TheracosBio aims to challenge Big Pharma blockbusters with newly-approved SGLT2 for diabetes
TheracosBio is squaring up for its little-engine-that-could moment. Its type 2 diabetes med Brenzavvy nabbed FDA approval on Friday, landing the privately-funded, little-known biotech in a big arena already populated by Big Pharma players.
Johnson & Johnson’s Invokana, AstraZeneca’s Farxiga, and Boehringer Ingelheim and Eli Lilly’s co-marketed Jardiance are long-established SGLT2 inhibitors. Invokana was first approved in 2013, followed by Jardiance and AstraZeneca in 2014, giving them a head start of almost a decade on Brenzavvy.
And they’re all blockbusters — Jardiance notched sales of $4.3 billion, Farxiga $3 billion and Invokana $563 million in 2021.
Still, TheracosBio CEO Al Collinson is optimistic. While declining to outline specific commercialization plans yet, Collinson is confident in Brenzavvy with its “very cost-effective approach to development.” He said the drug will launch in the first half of the year.
“You’re right, we are playing on a playground with some rather large companies. And those rather large companies have development and marketing budgets that are, let’s just say, larger than mine,” he said, adding, “We’ve taken a very careful, structured approach to how we developed Brenzavvy, and I’m very pleased that the FDA has seen to approve the drug … We think it’s a wonderful place for us to be starting.”
TheracosBio, known as simply Theracos until last year, began developing bexagliflozin in 2009 based on internal research. Funded by private investors — along with compensation from licensing deals, including one with Elanco Animal Health — Brenzavvy will be TheracosBio’s first commercial product, and it plans on taking a similar “lean and mean” approach to its sales and marketing efforts, Collinson said.

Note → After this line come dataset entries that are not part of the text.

(** The offset map: one entry for every byte of the normal form and one for its
    end, from 0 to the length of the text, never decreasing; the part of the normal
    form that comes from a run of characters is mapped back to exactly this run. *)
Theorem offset_map_contract s :
  let '(n, om) := build_offset_map s in
  length om = S (String.length n) ∧ om !! 0 = Some 0 ∧ om !! String.length n = Some (String.length s) ∧
  StronglySorted le om ∧
  ∀ l c r, chars s = l ++ c ++ r →
    let a := String.length (norm_of l) in
    let b := a + String.length (norm_of c) in
    slice a b n = norm_of c ∧
    ∃ x y, om !! a = Some x ∧ om !! b = Some y ∧ slice x y s = concat_str c ∧
      normalize_confusables (slice x y s) = slice a b n.
Proof.
  cbn [build_offset_map]. assert (Hlen : length (offsets_go 0 (chars s)) = String.length (normalize_confusables s))
    by apply length_offsets_go.
  pose proof (offset_map_boundary s) as HB. cbn [build_offset_map snd] in HB.
  split; [rewrite length_app, Hlen; cbn; lia|].
  split; [by apply (HB [] (chars s))|].
  split; [by rewrite <-Hlen, lookup_app_r, Nat.sub_diag by done|].
  split.
  { destruct (offsets_go_sorted 0 (chars s)) as [Hs Hb]. apply StronglySorted_app_le; [done|by repeat constructor|].
    intros x y Hx Hy%list_elem_of_singleton. subst y. rewrite Forall_forall in Hb. apply Hb in Hx.
    rewrite concat_chars in Hx. lia. }
  intros l c r E. cbn zeta.
  assert (Hn : normalize_confusables s = norm_of l +:+ norm_of c +:+ norm_of r).
  { unfold normalize_confusables. fold (norm_of (chars s)). by rewrite E, !norm_of_app. }
  assert (Hs : s = concat_str l +:+ concat_str c +:+ concat_str r)
    by (by rewrite <-(concat_chars s), E, !concat_str_app).
  rewrite Hn, slice_mid. split; [done|].
  exists (String.length (concat_str l)), (String.length (concat_str l) + String.length (concat_str c)).
  split; [by eapply HB|]. split.
  { rewrite <-length_app_str, <-norm_of_app, <-length_app_str, <-concat_str_app.
    apply (HB _ r). by rewrite <-app_assoc. }
  assert (Hx : slice (String.length (concat_str l)) (String.length (concat_str l) + String.length (concat_str c)) s = concat_str c)
    by (rewrite Hs at 1; apply slice_mid).
  rewrite Hx. split; [done|]. by eapply normalize_part.
Qed.

(** Not every range of the normal form is mapped to a text with this normal form:
    half an em-dash is mapped to nothing. *)
Lemma offset_map_splits_expansion :
  let s := str_of_bytes [226; 128; 148]%N in
  let '(n, om) := build_offset_map s in
  slice 0 1 n = "-" ∧ om !! 0 = Some 0 ∧ om !! 1 = Some 0 ∧ normalize_confusables (slice 0 0 s) = "".
Proof. vm_compute. done. Qed.

(** A candidate that fails the check is forgotten when another one passes: both
    em-dashes of the text have the normal form of the pattern, and only the second
    is found, since the search met the first one half way. *)
Lemma rejected_candidate_forgotten :
  let dash := str_of_bytes [226; 128; 148]%N in
  let text := "-" +:+ dash +:+ " " +:+ dash in
  normalize_confusables (slice 1 4 text) = "--" ∧ normalize_confusables (slice 5 8 text) = "--" ∧
  find_normalized_match_positions text "--" = Matches [MkMatch 5 3] ∧
  find_normalized_match_positions ("-" +:+ dash) "--" = Ambiguous.
Proof. vm_compute. done. Qed.

(** * Text woven from gaps and matches *)

Fixpoint weave (gaps mids : list string) : string :=
  match gaps, mids with
  | g :: gaps, m :: mids => g +:+ m +:+ weave gaps mids
  | g :: _, [] => g
  | [], _ => ""
  end.

Definition span_text (text : string) (m : NormalizedMatch) : string :=
  slice (original_start m) (original_start m + original_len m) text.

(** Replacing ordered spans of a text keeps the gaps and changes the spans. *)
Lemma replace_spans_weave text new last out ms :
  StronglySorted before_match ms → Forall (λ m, last ≤ original_start m) ms →
  ∃ gaps, length gaps = S (length ms) ∧
    str_drop last text = weave gaps (span_text text <$> ms) ∧
    (replace_spans text new last out ms).1 = weave gaps ((λ _, new) <$> ms).
Proof.
  intros Hs. revert last out. induction Hs as [|m ms Hs IH Hm]; intros last out Hl.
  { by exists [str_drop last text]. }
  apply Forall_cons in Hl as [Hlm Hl]. cbn [replace_spans].
  destruct (IH (original_start m + original_len m)
    (out + String.length (slice last (original_start m) text) + String.length new)) as (gaps & Hlen & Ht & Hr); [exact Hm|].
  destruct (replace_spans _ _ _ _ ms) as [t ps]. cbn [fst] in *.
  exists (slice last (original_start m) text :: gaps). rewrite !fmap_cons. cbn [length weave].
  split; [by rewrite Hlen|]. rewrite <-Ht, <-Hr. split; [|done]. unfold span_text.
  rewrite slice_drop by lia. by rewrite slice_drop.
Qed.

Lemma match_go_ge p k pos s q : q ∈ match_go p k pos s → pos + k ≤ q.
Proof.
  revert k pos. induction s as [|a s IH]; intros k pos; cbn [match_go]; [by intros ?%not_elem_of_nil|].
  destruct k as [|k]; [|intros Hq%IH; lia].
  destruct (starts_with p (String a s)); [rewrite elem_of_cons; intros [->|Hq%IH]; lia|intros Hq%IH; lia].
Qed.

Lemma match_go_sorted p k pos s : p ≠ "" → StronglySorted (λ a b, a + String.length p ≤ b) (match_go p k pos s).
Proof.
  intros Hp. revert k pos. induction s as [|a s IH]; intros k pos; cbn [match_go]; [constructor|].
  destruct k as [|k]; [|apply IH]. destruct (starts_with p (String a s)); [|apply IH].
  constructor; [apply IH|]. apply Forall_forall. intros q Hq%match_go_ge. destruct p; [done|cbn in *; lia].
Qed.

(** The occurrences of a string, as matches. *)
Definition exact_matches (p text : string) : list NormalizedMatch :=
  (λ pos, MkMatch pos (String.length p)) <$> match_indices p text.

Lemma exact_matches_spec p text : p ≠ "" →
  StronglySorted before_match (exact_matches p text) ∧ Forall (λ m, span_text text m = p) (exact_matches p text).
Proof.
  intros Hp. unfold exact_matches. split.
  - assert (Hs := match_go_sorted p 0 0 text Hp). unfold match_indices.
    induction Hs as [|q qs _ IH Hq]; [constructor|]. cbn. constructor; [exact IH|].
    apply Forall_fmap. eapply Forall_impl; [exact Hq|]. unfold before_match. cbn. lia.
  - apply Forall_fmap, Forall_forall. intros q Hq. apply match_go_sound in Hq as (u & v & -> & ->).
    cbn. unfold span_text. cbn. apply slice_mid.
Qed.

Its FDA approval comes after Phase III studies found reduced AIC and fasting blood sugar after 24 weeks when used as a monotherapy, in combination with metformin or as an add-on to other standard-of-care regimens. Brenzavvy is approved for adults with type 2 diabetes with an estimated glomerular filtration rate (eGFR) greater than 30 mL/min/1.73 m2.
Mason Freeman, director of the Translational Research Center at Massachusetts General Hospital who participated in all the clinical trials for Brenzavvy, said the “very robust” cardiovascular outcomes study showed results as good as any of existing SGLT2 drugs on-market, noting “comparing apples to apples, it’s really good.”
He also added, “I’m not in the commercialization part of that world, but while there are some really good drugs out there and Brenzavvy is coming a little late to the party, it’s a really, really effective SGLT2 inhibitor.”
Brenzavvy’s approval follows bexaglifozin’s approval in December as Bexacat to treat feline diabetes under a TheracosBio licensing deal with Elanco Animal Health.
While Brenzavvy is not approved for weight loss or blood pressure reduction, those benefits were seen in the trial. Collinson said TheracosBio is open to future studies for additional indications.
Jardiance, Farxiga and Invokana all were approved for additional indications for cardiovascular risk reductions, while both Farxiga and Invokana are approved for chronic kidney disease (CKD) treatment with Jardiance currently under FDA review for CKD.
On price, Collinson declined detailed comment, but TheracosBio’s website pointedly talks about its mission in providing drug access to patients, noting that the current US drug development scene “presumes that a small fraction of eligible patients will be able to afford the latest medications.”
“TheracosBio believes that appropriate pricing can meet its business needs while enabling improved access to the latest therapeutic technologies. The company is employing this strategy for the marketing of Brenzavvy (bexagliflozin), a new medication approved by the U.S. Food and Drug Administration,” the website reads.